Line by line, give the data again exactly as it appears.

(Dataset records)
%%

Lemma valid_keys_items (ok : V -> bool) d :
  valid_keys ok d = map fst (items ok d).
Proof. reflexivity. Qed.

Lemma wf_perm d d' : Permutation d d' -> PyDict.wf d -> PyDict.wf d'.
Proof.
  unfold PyDict.wf, PyDict.keys. intros HP.
  apply Permutation_NoDup. now apply Permutation_map.
Qed.

Lemma items_perm (ok : V -> bool) d d' :
  Permutation d d' -> Permutation (items ok d) (items ok d').
Proof.
  unfold items.
  induction 1 as [|x l l' _ IH|x y l|l l' l'' _ IH1 _ IH2]; simpl.
  - constructor.
  - destruct (ok (snd x)); [now constructor|exact IH].
  - destruct (ok (snd x)), (ok (snd y)); try reflexivity. constructor.
  - now transitivity (filter (fun kv => ok (snd kv)) l').
Qed.
End DictFacts.

(* ------------------------------------------------------------------ *)
(** * Loops in the error monad *)

Lemma mapM_ok {A B : Type} (f : A -> exc B) (g : A -> B) (l : list A) :
  (forall x, In x l -> f x = Ok (g x)) -> mapM f l = Ok (map g l).
Proof.
  induction l as [|x l IH]; simpl; intros H; [reflexivity|].
  rewrite (H x) by now left. simpl.
  rewrite IH by (intros; apply H; now right). reflexivity.
Qed.

Lemma for_each_extend {A C : Type} (l : list A)
      (body : A -> list C -> exc (list C)) (g : A -> list C) :
  (forall x s, In x l -> body x s = Ok (s ++ g x)) ->
  forall s, for_each l body s = Ok (s ++ flat_map g l).
Proof.
  induction l as [|x l IH]; simpl; intros H s.
  - now rewrite app_nil_r.
  - rewrite H by now left. simpl.
    rewrite IH by (intros; apply H; now right).
    now rewrite app_assoc.
Qed.

Lemma flat_map_single {A B : Type} (f : A -> B) (l : list A) :
  flat_map (fun x => [f x]) l = map f l.
Proof. induction l; simpl; congruence. Qed.

Lemma flat_map_fst {A B C : Type} (g : A -> list C) (l : list (A * B)) :
  flat_map g (map fst l) = flat_map (fun kv => g (fst kv)) l.
Proof. induction l; simpl; congruence. Qed.

Lemma flat_map_ext_in {A B : Type} (f g : A -> list B) (l : list A) :
  (forall x, In x l -> f x = g x) -> flat_map f l = flat_map g l.
Proof.
  induction l as [|x l IH]; simpl; intros H; [reflexivity|].
  rewrite H by now left. rewrite IH; [reflexivity|].
  intros; apply H; now right.
Qed.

%%

*Exercise result:*
Lemma valid_keys_items (ok : V -> bool) d :
  valid_keys ok d = map fst (items ok d).
Proof. reflexivity. Qed.

Lemma wf_perm d d' : Permutation d d' -> PyDict.wf d -> PyDict.wf d'.
Proof.
  unfold PyDict.wf, PyDict.keys. intros HP.
  apply Permutation_NoDup. now apply Permutation_map.
Qed.

Lemma items_perm (ok : V -> bool) d d' :
  Permutation d d' -> Permutation (items ok d) (items ok d').
Proof.
  unfold items.
  induction 1 as [|x l l' _ IH|x y l|l l' l'' _ IH1 _ IH2]; simpl.
  - constructor.
  - destruct (ok (snd x)); [now constructor|exact IH].
  - destruct (ok (snd x)), (ok (snd y)); try reflexivity. constructor.
  - now transitivity (filter (fun kv => ok (snd kv)) l').
Qed.
End DictFacts.

(* ------------------------------------------------------------------ *)
(** * Loops in the error monad *)

Lemma mapM_ok {A B : Type} (f : A -> exc B) (g : A -> B) (l : list A) :
  (forall x, In x l -> f x = Ok (g x)) -> mapM f l = Ok (map g l).
Proof.
  induction l as [|x l IH]; simpl; intros H; [reflexivity|].
  rewrite (H x) by now left. simpl.
  rewrite IH by (intros; apply H; now right). reflexivity.
Qed.

Lemma for_each_extend {A C : Type} (l : list A)
      (body : A -> list C -> exc (list C)) (g : A -> list C) :
  (forall x s, In x l -> body x s = Ok (s ++ g x)) ->
  forall s, for_each l body s = Ok (s ++ flat_map g l).
Proof.
  induction l as [|x l IH]; simpl; intros H s.
  - now rewrite app_nil_r.
  - rewrite H by now left. simpl.
    rewrite IH by (intros; apply H; now right).
    now rewrite app_assoc.
Qed.

Lemma flat_map_single {A B : Type} (f : A -> B) (l : list A) :
  flat_map (fun x => [f x]) l = map f l.
Proof. induction l; simpl; congruence. Qed.

Lemma flat_map_fst {A B C : Type} (g : A -> list C) (l : list (A * B)) :
  flat_map g (map fst l) = flat_map (fun kv => g (fst kv)) l.
Proof. induction l; simpl; congruence. Qed.

Lemma flat_map_ext_in {A B : Type} (f g : A -> list B) (l : list A) :
  (forall x, In x l -> f x = g x) -> flat_map f l = flat_map g l.
Proof.
  induction l as [|x l IH]; simpl; intros H; [reflexivity|].
  rewrite H by now left. rewrite IH; [reflexivity|].
  intros; apply H; now right.
Qed.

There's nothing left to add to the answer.